Students without severe psychological disorders who exceed their six appointments at CAPS may receive a referral to Behavioral Health Services in the Ronald Reagan UCLA Medical Center, which is designed as a more intensive, long-term alternative to CAPS. Like CAPS, BHS does great work and is an invaluable campus resource for students with severe mental illnesses like borderline personality disorder and bipolar disorder.
But BHS is facing its own problems with demand, staffing and wait times, which can reach up to two months. BHS spots need to be reserved for the students who need them most. So middle cases end up getting shut out of on-campus treatment.
After their sessions are up, some middle cases will seek counseling services off campus. However, this can be very inconvenient, and it puts unnecessary strain on students seeking treatment. This is why on-campus resources are so valuable.
Issues like depression and anxiety are entirely treatable – and early treatment will prevent them from intensifying and becoming something else entirely. But they need continuous treatment in order for that to happen. They can’t be limited to two sessions per quarter followed by the possibility of a monthlong wait time to get into BHS.
The obvious solution to this problem would be to increase CAPS funding. Indeed, funding is going in the right direction. Last January, the UC Board of Regents voted to increase the Student Service Fee by 5 percent every year, starting this year, with half of the extra fee to be used for mental health services. This will allow CAPS to hire more counselors and will go a long way toward reducing wait times.
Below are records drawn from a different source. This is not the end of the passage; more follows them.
(** * log_analyzer: a shallow embedding of [src/log_analyzer.py]

    The script scans a log file for the lines matching a pattern, prints each
    of them with its bracketed timestamp converted to US/Pacific, and reports
    the average interval between consecutive matches.

    Layout of the development:
    - [Py]        values shared with the Python runtime: exceptions, results,
                  [datetime]/[timedelta] arithmetic, the library interface;
    - [Re]        the backtracking matcher used for the two regular
                  expressions that are written in the source;
    - [Analyzer]  the functions of the script, one definition per [def];
    - [RefLib]    a small executable instance of the library interface;
    - [Sample]    sample logs;
    - the properties of the matcher, then of the script. *)

From Stdlib Require Import ZArith Ascii String List Lia Bool.
From stdpp Require Import base option strings list gmap.

Local Open Scope string_scope.
Local Open Scope list_scope.
Local Open Scope Z_scope.

(** ** Runtime values *)

Module Py.

(** The exceptions the script can end with.  [SystemExit] carries the status
    that [optparse] passes to [sys.exit]. *)
Inductive exn : Type :=
  | IndexError
  | ValueError
  | TypeError
  | ZeroDivisionError
  | ReError
  | OSError
  | SystemExit (status : Z).

Inductive result (A : Type) : Type :=
  | Ok (a : A)
  | Raise (e : exn).
Arguments Ok {A} a.
Arguments Raise {A} e.

Definition rbind {A B} (r : result A) (f : A -> result B) : result B :=
  match r with
  | Ok a => f a
  | Raise e => Raise e
  end.

(** [timedelta]: a duration, in microseconds (the resolution of Python's
    [timedelta], whose days/seconds/microseconds fields are the normal form
    of this number). *)
Definition timedelta := Z.

(** An aware [datetime].  [wall] is the naive local reading (what the
    year..microsecond fields spell), in microseconds since
    0001-01-01T00:00:00; [utcoffset] is what [tzinfo.utcoffset] returns, in
    microseconds east of UTC.  The bounds of the type (years 1 to 9999) are
    not part of the model. *)
Record datetime : Type := mkdt { wall : Z; utcoffset : Z }.

(** The absolute instant: the reading of the same moment on a UTC clock. *)
Definition instant (d : datetime) : Z := wall d - utcoffset d.

(** [a - b] on aware datetimes, as [datetime.__sub__] computes it:
    [base = naive difference], then [base + otoff - myoff]. *)
Definition datetime_sub (a b : datetime) : timedelta :=
  let base := wall a - wall b in
  base + utcoffset b - utcoffset a.

Definition timedelta_add (a b : timedelta) : timedelta := a + b.

(** [_divide_and_round a b] of [datetime.py]: the quotient rounded to the
    nearest integer, ties to even. *)
Definition divide_and_round (a b : Z) : Z :=
  let q := a / b in
  let r := 2 * (a mod b) in
  let greater_than_half := if 0 <? b then b <? r else r <? b in
  if greater_than_half || ((r =? b) && (q mod 2 =? 1)) then q + 1 else q.

(** [td / n] for an [int] [n]. *)
Definition timedelta_truediv (td : timedelta) (n : Z) : result timedelta :=
  if n =? 0 then Raise ZeroDivisionError else Ok (divide_and_round td n).

(** A [tzinfo], seen from [astimezone]: the offset in force at a UTC
    instant. *)
Definition tzinfo := Z -> Z.

(** [d.astimezone(tz)]: [utc = d - d.utcoffset()], then [tz.fromutc(utc)]. *)
Definition astimezone (d : datetime) (tz : tzinfo) : datetime :=
  let utc := wall d - utcoffset d in
  {| wall := utc + tz utc; utcoffset := tz utc |}.

Definition utc : tzinfo := fun _ => 0.

(** What the script takes from [re], [datetime] and [pytz] without defining
    it: compilation and search of the user's pattern, parsing and printing
    of a [datetime] under a format string, and the offset table of a named
    zone.  [None] stands for the library's exception ([re.error] for
    [re_compile], [ValueError] for [strptime]). *)
Class Lib : Type := {
  re_pattern : Type;
  re_compile : string -> option re_pattern;
  re_search : re_pattern -> string -> bool;
  strptime : string -> string -> option datetime;
  strftime : datetime -> string -> string;
  timezone : string -> tzinfo
}.

(** The objects handed to [print]. *)
Inductive pyobj : Type :=
  | PStr (s : string)
  | PInt (n : Z)
  | PTimedelta (td : timedelta).

End Py.
Export Py.

(** ** The two regular expressions of the source *)

Module Re.

(** Both patterns are sequences of single-character items, some of them
    under a greedy [*] or [+]. *)
Inductive item : Type :=
  | One (p : ascii -> bool)
  | Star (p : ascii -> bool)
  | Plus (p : ascii -> bool).

(** [bol] is a leading [^]. *)
Record regex : Type := mkre { bol : bool; body : list item }.

Definition code (c : ascii) : N := N_of_ascii c.

(** Character classes, on the ASCII range. *)
Definition is_digit (c : ascii) : bool :=
  ((48 <=? code c) && (code c <=? 57))%N.

Definition is_alpha (c : ascii) : bool :=
  (((65 <=? code c) && (code c <=? 90)) || ((97 <=? code c) && (code c <=? 122)))%N.

Definition is_word (c : ascii) : bool :=
  is_alpha c || is_digit c || (code c =? 95)%N.

Definition is_space (c : ascii) : bool :=
  (((9 <=? code c) && (code c <=? 13)) || ((28 <=? code c) && (code c <=? 32)))%N.

Definition newline : ascii := ascii_of_nat 10.

(** [.] without DOTALL. *)
Definition dot (c : ascii) : bool := negb (Ascii.eqb c newline).

Definition lit (c : ascii) : item := One (Ascii.eqb c).
(** * vit-finetune: the classification module ([src/model.py])

  A shallow embedding of [ClassificationModel] and of the Python
  operations it relies on, followed by the properties of its constructor,
  its step callbacks, its test-epoch hook and its optimizer set-up.

  The deep-learning framework, the model hub and the other libraries the
  module calls are not part of the repository: what they return is given
  by the fields of the [Framework] class, and the calls that load, log,
  print or run the network are recorded, in program order, as [Event]s.
  A method is a computation over the state of the module that may raise;
  what it did before raising stays done, as in Python. *)

From Stdlib Require Import String Ascii List ZArith Lia Bool DecimalString.
Import ListNotations.

Open Scope string_scope.
Open Scope Z_scope.

Set Implicit Arguments.

(** ** Python strings *)

Module PyStr.

(** [s.startswith(p)] *)
Definition startswith (s p : string) : bool := String.prefix p s.

(** [sub in s] *)
Fixpoint contains (sub s : string) : bool :=
  String.prefix sub s ||
  match s with
  | EmptyString => false
  | String _ s' => contains sub s'
  end.
Lemma FromSecurityEvents_nothing_decodes_witness :
  let r := FromSecurityEvents example_TrimSpace example_SplitHostPort
             example_Atoi example_Unmarshal N N example_NewUUID
             strconv_FormatUint10
             [mkSecurityEvent [mkAttack 1 "not json"; mkAttack 2 "{"] []] []
             (mkWorld N 40%N []) in
  IdempotencyKey r.1 = "40" ∧ Events r.1 = [] ∧ length (logged N r.2) = 2.
Proof.
  intros r.
  destruct (FromSecurityEvents_nothing_decodes example_TrimSpace
              example_SplitHostPort example_Atoi example_Unmarshal N N
              example_NewUUID strconv_FormatUint10
              [mkSecurityEvent [mkAttack 1 "not json"; mkAttack 2 "{"] []] []
              (mkWorld N 40%N []))
    as (Hkey & Hev & _ & Hlog).
  - repeat constructor; by vm_compute.
  - split; [exact Hkey|]. split; [exact Hev|exact Hlog].
Defined.

End api.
However, as student observer to the Committee on Health Services Alexander Hill noted, this allocation is grossly inadequate given the rapid increase of demand for counseling services: Since 2006, the number of students seeking counseling has increased by 37 percent.
Until more funding is assigned, CAPS finds itself in a catch-22: either reduce the number of sessions offered, or subject students to increasingly long wait times.
And it’s not their fault. The priority should be with reducing wait times as much as possible so students can get the help they need. There needs to be a way for CAPS to decrease wait times for students seeking treatment without reducing the overall number of appointments for middle and serious level cases.
My colleague Opinion columnist Shani Shahmoon has advocated peer support groups as a way to alleviate demand for CAPS counselors, something that I wholeheartedly agree with. It would grant students the long term treatment and support they need while lightening the burden that the CAPS counselors face. The program needs to be CAPS-sanctioned with properly trained peer advisers able to give students necessary support for lower level cases. By moving these students away from CAPS, the counselors will have more time to provide counseling to middle cases and help severe cases transition more quickly into BHS. CAPS must create these groups if they want to truly address the overwhelming demand for their services.
Even if CAPS continues to struggle with the bottleneck of students seeking appointments, students with mental illness also have another immediate resource on campus: advocacy groups such as Active Minds and the UCLA Healthy Campus Initiative. These groups mainly focus on increasing awareness of mental issues and fighting their associated stigmas but can also provide a safe and supportive environment for students to discuss their issues and open up to those around them. They shouldn’t serve as a replacement for counseling, but for many students struggling with depression, anxiety and other issues, a supportive community can make a huge difference for their well-being.
The demand for counseling needs to be met, with or without CAPS. Students with mental illness have so much potential to succeed. But they need support, they need help and they need access to psychological resources worthy of one of the world’s top universities.